Les annuaires administratifs de la Meurthe indiquent pour, au minimum, 1860 à 1870, «  Frémonville. Scierie mécanique à cinq couteaux pour la fabrication des allumettes. Les bois divisés en allumettes brutes sont envoyés à Paris, au patron N. Camaille, pour y être soufrées, etc. Cet industriel, originaire de Frémonville, médaillé à l'exposition universelle, a fait construire cette fabrique pour y occuper ses parents. - Vingt ouvriers sont employés dans celle fabrique. »

De très nombreux documents, reproduits ci-dessous, évoquent à compter de 1852, le chimiste et fabricant parisien Camaille, et sa formule d'allumettes chimiques au phosphore rouge.

Mais qui est ce Nicolas Camaille, fabricant, rue de Bondy, n° 70, à Paris (aujourd'hui rue René Boulanger, Xème arr.), indiqué aussi en 1854 et 1855, fabricant de veilleuses ?

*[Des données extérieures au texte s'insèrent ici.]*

Lemma record_head_room sv st c sp stream_ proof st' h :
  record_head sv st c sp stream_ proof = Ok (st', h) →
  msize (st_call_heads st) ≤ 4096 → msize (st_call_heads st') ≤ 4096.
Proof.
  unfold record_head. intros H Hn. inv_ok. simplify_eq. apply msize_insert; [done|]. intros Hk.
  match goal with H : head_accepted _ _ _ _ _ _ = Ok _ |- _ =>
    unfold head_accepted in H; rewrite Hk in H end.
  inv_ok. ordered. done.
Qed.
Lemma relay_room sv cfg st c command now st' reply :
  relay_result sv cfg st c command now = Ok (st', reply) →
  msize (st_witness_requests st) ≤ 128 → msize (st_witness_requests st') ≤ 128.
Proof.
  unfold relay_result. intros H Hn. repeat case_bool_decide.
  - unfold relay_request in H. step H packet Hp. step H candidate Hc. step H u Hu.
    destruct (st_witness_requests st !! da_request_id packet); inv_ok; simplify_eq; [done|].
    ordered. by apply msize_insert.
  - by inv_ok; simplify_eq.
  - by inv_ok; simplify_eq.
  - unfold relay_decision in H. step H u Hu. step H i Hi. step H p Hp. step H u2 Hu2.
    step H p2 Hp2. injection H as <- _. apply ok_or_Ok in Hp. apply msize_insert; [done|].
    congruence.
Qed.
Lemma notes_room general who next stored expected n :
  notes_update general who next stored expected n = Ok true → stored = None → n < 1000.
Proof. unfold notes_update. intros H ->. inv_ok. by ordered. Qed.

Lemma change_limits trusted cmd w w' : within_limits w.2 → change trusted cmd w w' → within_limits w'.2.
Proof.
  intros Hok Hc. destruct Hc; try (by eapply file_change_limits).
  all: try match goal with
    | H : record_head _ _ _ _ _ _ = Ok _ |- _ => pose proof (record_head_room _ _ _ _ _ _ _ _ H)
    | H : relay_result _ _ _ _ _ _ = Ok _ |- _ => pose proof (relay_room _ _ _ _ _ _ _ _ H)
    end.
  all: frames; cbn [snd] in *; destruct Hok; split; try done; cbn; eauto using msize_delete, msize_empty.
  - apply msize_insert; [|done]. unfold drop_closed_offers. destruct (_ <=? _); [by apply msize_delete|done].
  - apply msize_insert; [done|]. congruence.
  - by apply msize_insert.
  - unfold msize in *. enough (size (delete who (st_notes st)) ≤ size (st_notes st))%nat by lia.
    apply size_le. intros k v [_ Hk]%lookup_delete_Some. by exists v.
  - apply msize_insert; [done|]. intros Hk. subst stored. by eapply notes_room.
Qed.

(** C28. A hosted Space stays within its limits through any run of its host: 128 invitations, 8192
    remembered answers, 4096 chat heads, 1000 Notes chats, 128 relayed admission requests and
    4096 files, and the files that are kept or on their way never exceed the Space's quota. *)
Theorem hosted_space_bounded sv sv' :
  within_limits (sv_stored sv) → host_run sv sv' → within_limits (sv_stored sv').
Proof.
  intros Hok [_ Hr]%host_run_space. change (within_limits (world sv').2).
  change (within_limits (world sv).2) in Hok. revert Hok.
  induction Hr as [w|w w1 w2 Hs _ IH]; [done|]. intros Hok. apply IH.
  destruct Hs as [w w' [? ? ? Hc|a st c nonce x Hall _]|]; [by eapply change_limits| |done].
  destruct Hok. split; try done. cbn in *. by apply msize_insert.
Qed.

(** Whatever happens to a hosted Space, a stored file only moves forward: it keeps its
    object, issuer, sizes, hash and dates, its state follows one edge of its life cycle, and a
    message is linked to it only while it is available; a new file is a reservation by an
    account that is not deleted, of at most the allowed size, under an unused object, within
    the quota. *)
Theorem hosted_file_life_cycle trusted cmd w w' id b :
  change trusted cmd w w' → st_attachments w'.2 !! id = Some b →
  (∃ a, st_attachments w.2 !! id = Some a ∧ row_next a b)
  ∨ st_attachments w.2 !! id = None ∧ ha_state b = Reserved ∧ ha_message_id b = None
    ∧ ha_plaintext_size b ≤ MAX_ATTACHMENT_FILE_SIZE
    ∧ ha_encrypted_size b = encrypted_size (ha_plaintext_size b)
    ∧ is_erased w.2 (ha_issuer b) = false
    ∧ (∀ j a, st_attachments w.2 !! j = Some a → ha_object_id a ≠ ha_object_id b)
    ∧ used_bytes w.2 + reserved_bytes w.2 + ha_encrypted_size b ≤ MAX_SPACE_ATTACHMENT_STORAGE.
Proof.
  intros Hc Hb. destruct Hc; [|destruct (file_change_next _ _ H) as [Hn|[Hr _]]|..].
  2: by left; apply Hn.
  2: { destruct Hr as (i & x & Hi & Hx & Hrest). cbn in *. rewrite Hx in Hb.
       apply lookup_insert_Some in Hb as [[<- <-]|[_ Hb]]; [by right|left]. by exists b. }
  all: left; frames; cbn in *; by exists b.
Qed.

End HostedLimits.

(** * What a step of the host has checked

    What each command that publishes, admits or changes owners has checked, read from the
    request the step was handed. *)


Section HostedAuthority.
Context `{P : Platform} {SA : AuthoritySerde} {W : WitnessSerde} {U : UrlBase64}
  {HP : HostedPlatform} {HS : HostedSerde} {D : Disk}.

Le 24 novembre 1785 nait à Frémonville Nicolas Camaille, fils de Joseph, manoeuvre, et de Marie Le Noir. Il épouse Marie Anne Cuny à Frémonville le 27 février 1810, dont il a de nombreux enfants:
- Charles Joseph, né à Frémonville le 26 juillet 1811
- Jean-Jacques, né le 27 août 1813.
- Nicolas, né le 20 octobre 1820
- Marie-Catherine, né le 11 août 1818, décédée le 16 septembre 1860
- Jean Jacques, né le 28 décembre 1814
- Marie-Catherine-Victorine, née le 29 janvier 1829
- ...

Nicolas (fils) se marie le 7 février 1852 à Paris-Saint-Mery avec Louise Augustine Breviaire. C'est sans aucun doute lui qui fait des études de chimie, travaille avec Chevallier et Coignet, et s'installe au 70 rue de Bondy avec son épouse, où il exerce la profession de fabricant d'allumettes.

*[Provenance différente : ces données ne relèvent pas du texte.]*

(* ===== verification/HostingFacts.v ===== *)
(** * What a host may do to what it hosts

    The changes a host makes to its directories, counters and open Spaces, each with what was
    checked before, and the proof that every handler of [Hosting] and [HostingSpaces] makes only
    such changes. *)

From S2P Require Import Prelude Sums Platform Ids Record Chat Identity AuthorityData AuthorityWitness Authority AuthorityProof WitnessWire WakeWire CallWire Attachments StorageWire HostedRoles Revocations HostedState HostedAccess HostedFiles HostedAdmission HostedService HostedWitness HostedChanges HostedTracks HostedRuns SpaceCreation HostGate Hosting HostingSpaces.

Section HostingFacts.
Context `{P : Platform} {SA : AuthoritySerde} {W : WitnessSerde} {X : ProtocolSerde}
  {U : UrlBase64} {HP : HostedPlatform} {HS : HostedSerde} {SC : Serde CreateCommand}
  {WS : WakeSerde}.

(** ** Changes *)

(** A reservation written again: its ticket and network stay, its creator may be forgotten. *)
Definition rewrites (r r' : Reservation) : Prop :=
  re_ticket_issued r' = re_ticket_issued r ∧ re_creation_network r' = re_creation_network r
  ∧ (re_creator r' = re_creator r ∨ re_creator r' = None).
Definition configured (h : Host) (id : string) : bool :=
  match ht_dirs h !! id with Some d => exists_file (sd_config d) | None => false end.
Definition service_in (d : SpaceDir) : option ServiceState := snd <$> sd_service d.
(** The service of an open or opening Space went through steps of its own. *)
Definition served_to (sv sv' : Service) : Prop := ∃ (D : Disk), host_run sv sv'.
Lemma erase_service_Ok {D : Disk} cfg who e sv sv' :
  erase_service_account cfg who e sv = (sv', Ok tt) → is_erased (sv_stored sv') who = true.
Proof.
  unfold erase_service_account, self, lift, mbind, M_bind.
  destruct (account_deletion_intent _ _ _ _) as [[st b]|]; [|done].
  destruct (ok_or e _) as [e'|]; [|done]. destruct (erased_state st b who e') as [st'|] eqn:Hs; [|done].
  apply erased_state_frame in Hs as (roles & _ & ->). unfold save_service_state.
  destruct (_ <? _); [done|]. destruct (disk_state _); [|done]. intros [= <-]. cbn.
  apply bool_decide_eq_true_2. set_solver.
Qed.
Lemma on_client_Ok {A} {D : Disk} id (m : M A) h h' a :
  on_client id m h = (h', Ok a) →
  ∃ sp sv sv', m sv = (sv', Ok a) ∧ ht_spaces h' = <[id := serving_with sp (hs_serving sp) (Some sv')]> (ht_spaces h)
    ∧ ht_dirs h' = alter (stored_in sv') id (ht_dirs h).
Proof.
  unfold on_client. destruct (find_client h id) as [[sp sv]|]; [|done].
  destruct (m sv) as [sv' r] eqn:Hm. intros [= <- ->]. by exists sp, sv, sv'.
Qed.
Lemma forget_creator_Ok {OU : Outside} id who h h' a :
  forget_creator id who h = (h', Ok a) →
  ht_spaces h' = ht_spaces h
  ∧ (∀ i, i ≠ id → ht_dirs h' !! i = ht_dirs h !! i)
  ∧ ∃ d r, ht_dirs h' !! id = Some d ∧ sd_reservation d = Holds r ∧ re_creator r ≠ Some who.
Proof.
  unfold forget_creator. intros (h1 & h2 & [= <- <-] & H)%handler_bind_Ok.
  apply handler_lift_Ok in H as (d & Hd & H). apply ok_or_Ok in Hd. apply handler_lift_Ok in H as (r & Hr & H).
  assert (sd_reservation d = Holds r) as Hh by (destruct (sd_reservation d); by inversion Hr).
  case_bool_decide as Hc; cbn [negb] in H.
  2: { injection H as <- _. split_and!; [done..|]. by exists d, r. }
  apply handler_lift_Ok in H as ([sp sv] & _ & H). apply handler_lift_Ok in H as (ms & _ & H). cbv zeta in H.
  apply handler_bind_Ok in H as (h2 & u & ->%save_Ok & ->%save_Ok). split_and!; [done| |].
  - intros i Hi. cbn. by rewrite !lookup_alter_ne.
  - cbn. rewrite !lookup_alter_eq, Hd. cbn. by eexists _, _.
Qed.
Lemma erase_from_space_Ok {OU : Outside} {D : Disk} j id i h h' a :
  erase_from_space j id h = (h', Ok a) →
  id = i ∨ forgotten (jb_identity j) i h → forgotten (jb_identity j) i h'.
Proof.
  unfold erase_from_space. intros (h0 & h1 & [= <- <-] & H)%handler_bind_Ok Hi.
  apply handler_lift_Ok in H as (sp0 & _ & H). apply handler_bind_Ok in H as (h1 & u1 & Hc & H).
  apply on_client_Ok in Hc as (sp & sv & sv' & He & Hsp & Hd). destruct u1. apply erase_service_Ok in He.
  unfold on_replica in H. apply handler_lift_Ok in H as (u2 & _ & H).
  apply handler_bind_Ok in H as (h2 & h3 & [= <- <-] & H). apply handler_lift_Ok in H as (cl & _ & H).
  apply handler_bind_Ok in H as (h2 & u3 & Hs & H).
  assert (h2 = h1) as ->.
  { unfold share_access, on_replica in Hs. do 3 (apply handler_lift_Ok in Hs as (? & _ & Hs)). by injection Hs as <-. }
  apply handler_bind_Ok in H as (h2 & u4 & (Hsp2 & Hoth & Hcr)%forget_creator_Ok & ->%save_Ok).
  unfold forgotten. rewrite Hsp2, Hsp. destruct (decide (id = i)) as [->|Hne].
  - split; [|done]. rewrite lookup_insert_eq. by eexists _, sv'.
  - destruct Hi as [?|Hi]; [done|]. rewrite Hoth by done. rewrite Hd, lookup_alter_ne by done.
    by rewrite lookup_insert_ne.
Qed.

(** A handler that leaves the jobs alone. *)
Definition spares {E A} (m : HM E A) : Prop := ∀ h, ht_jobs (m h).1 = ht_jobs h.
Lemma spares_bind {E A B} (m : HM E A) (f : A → HM E B) :
  spares m → (∀ a, spares (f a)) → spares (m ≫= f).
Proof.
  intros Hm Hf h. unfold mbind, HM_bind. specialize (Hm h). destruct (m h) as [h1 [a|e]]; [|done].
  cbn in Hm. by rewrite Hf.
Qed.
Lemma spares_lift {E A} (r : result E A) : spares (lifth r).
Proof. done. Qed.
Lemma spares_host_bind {E B} (f : Host → HM E B) : (∀ h, spares (f h)) → spares (the_host ≫= f).
Proof. intros Hf h. apply (Hf h). Qed.
Lemma spares_save w g : (∀ h, ht_jobs (g h) = ht_jobs h) → spares (save w g).
Proof. intros Hg h. unfold save. by destruct w; cbn. Qed.
Lemma spares_client {A} {D : Disk} id (m : M A) : spares (on_client id m).
Proof.
  intros h. unfold on_client. destruct (find_client h id) as [[sp sv]|]; [|done]. by destruct (m sv).
Qed.
Lemma spares_each {E A} (f : A → HM E unit) l : (∀ x, spares (f x)) → spares (for_each f l).
Proof. intros Hf. induction l as [|x l IH]; [done|]. cbn [for_each]. by apply spares_bind. Qed.
Lemma spares_forget {OU : Outside} id who : spares (forget_creator id who).
Proof.
  unfold forget_creator. apply spares_host_bind. intros h.
  do 2 (apply spares_bind; [apply spares_lift|]; intros ?). destruct (_ =/= _); [done|].
  apply spares_bind; [apply spares_lift|]. intros [sp sv]. apply spares_bind; [apply spares_lift|]. intros ms.
  cbv zeta. apply spares_bind; [by apply spares_save|]. intros _. by apply spares_save.
Qed.
Lemma spares_erase {OU : Outside} {D : Disk} j : spares (erase_account j).
Proof.
  unfold erase_account. apply spares_host_bind. intros h. apply spares_bind; [by apply spares_each|].
  intros _. apply spares_each. intros id. unfold erase_from_space. apply spares_host_bind. intros h1.
  apply spares_bind; [apply spares_lift|]. intros sp. apply spares_bind; [apply spares_client|]. intros _.
  apply spares_bind; [apply spares_lift|]. intros _. apply spares_host_bind. intros h2.
  apply spares_bind; [apply spares_lift|]. intros client. apply spares_bind.
  { unfold share_access, on_replica. do 3 (apply spares_bind; [apply spares_lift|]; intros _). apply spares_lift. }
  intros _. apply spares_bind; [apply spares_forget|]. intros _. by apply spares_save.
Qed.

Lemma open_ids_elem h id : id ∈ open_ids h ↔ is_Some (ht_spaces h !! id).
Proof.
  unfold open_ids. rewrite list_elem_of_fmap. split.
  - intros ([k sp] & -> & H%btree_list_elem). by exists sp.
  - intros [sp H]. exists (id, sp). by rewrite btree_list_elem.
Qed.

Lemma process_pending {OU : Outside} {D : Disk} time who h j :
  ht_jobs h !! who = Some j → jb_completed_at j = None →
  process_job time who h =
    if jb_identity j =/= who then (h, Err "Invalid account deletion path.")
    else match erase_account j h with
         | (h, Err _) => (h, Ok tt)
         | (h, Ok _) =>
             (_ ← save (effect (SaveJob who)) (store_job (finished_job j time));
              save_account_receipt (finished_job j time)) h
         end.
Proof.
  intros Hj Hpend. unfold process_job.
  change ((the_host ≫= ?f) h) with (f h h). cbv beta. rewrite Hj.
  unfold fail_if. destruct (_ =/= _); [done|]. change ((lifth (Ok tt) ≫= ?f) h) with (f tt h). cbv beta.
  rewrite bool_decide_eq_false_2; [done|]. rewrite Hpend. by intros [? ?].
Qed.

Pour la fourniture du bois, Nicolas emploie à Frémonville ses frères Jean-Jacques et Charles-Joseph, et ses neveux (dont Emile et Joseph-Louis).

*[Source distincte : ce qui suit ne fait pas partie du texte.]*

(* ===== verification/OwnerFacts.v ===== *)
(** * What an owner's device admits

    The devices [OwnerAdmission.verify_owner_policy] lets an owner add are those that the
    signed history entitles. What the history says is defined entry by entry of the journal,
    without the state the verifier replays: who decided what on which device, which invitations
    it opened and closed, which devices it revoked and which identities it removed, and what an
    entry needs to be lawful. *)

From S2P Require Import Prelude Sums Platform Ids Record Chat Identity AuthorityData AuthorityWitness Authority AuthorityProof WitnessWire CallWire WakeWire Attachments HostedRoles Revocations HostedState HostedAccess HostedFiles HostedAdmission HostedService SpaceCreation OwnerAdmission.

(** ** The last event of a key *)

Section Last.
Context {K V : Type} `{!EqDecision K}.

(** Event [n] is about [k], says [v], and no later one is about [k]. *)
Definition last_in (l : list (option (K * V))) (n : nat) (k : K) (v : V) : Prop :=
  l !! n = Some (Some (k, v)) ∧ ∀ m w, (n < m)%nat → l !! m ≠ Some (Some (k, w)).
(** [get] knows the last event of each key. *)
Definition recorded (get : K → option (nat * V)) (l : list (option (K * V))) : Prop :=
  ∀ k, match get k with
       | Some (n, v) => last_in l n k v
       | None => ∀ m w, l !! m ≠ Some (Some (k, w))
       end.

Lemma recorded_nil get : (∀ k, get k = None) → recorded get [].
Proof. intros H k. rewrite H. intros m w. by rewrite lookup_nil. Qed.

Ainsi, si l' acte de mariage Jean-Jacques Camaille avec Odile l'Hote du 27 février 1843 indique encore «  Camaille Jean-Jacques, âgé de 28 ans domicilié à Frémonville, [...] fils de Nicolas Camaille, âgé de 56 ans, maçon, domicilié à Frémonville... », en présence de son frère Charles, «  maçon » à Frémonville, il apparait que les deux frères vont abandonner la maçonnerie dès le lancement de la fabrication à Paris des allumettes, puisque :

  • l'acte de décès du père (Nicolas, 79 ans) à Frémonville le 15 janvier 1865,  mentionne que la déclaration est faite par Jean-Jacques Camaille (48 ans) et Joseph Camaille (49), «  tous deux fabricants de bois d'allumettes » ;

  • l'acte de décès du 13 mai 1868 à Frémonville de Joseph Louis Camaille, fils naturel de Marie-Catherine, indique «  fabricant d'allumettes » ;

  • le 23 juillet 1872, Emile Camaille (âgé de 22 ans, fils de Jean-Jacques) déclare la naissance de sa fille Marie-Claire avec la mention «  fabricant d'allumettes » tant pour son père que pour lui-même.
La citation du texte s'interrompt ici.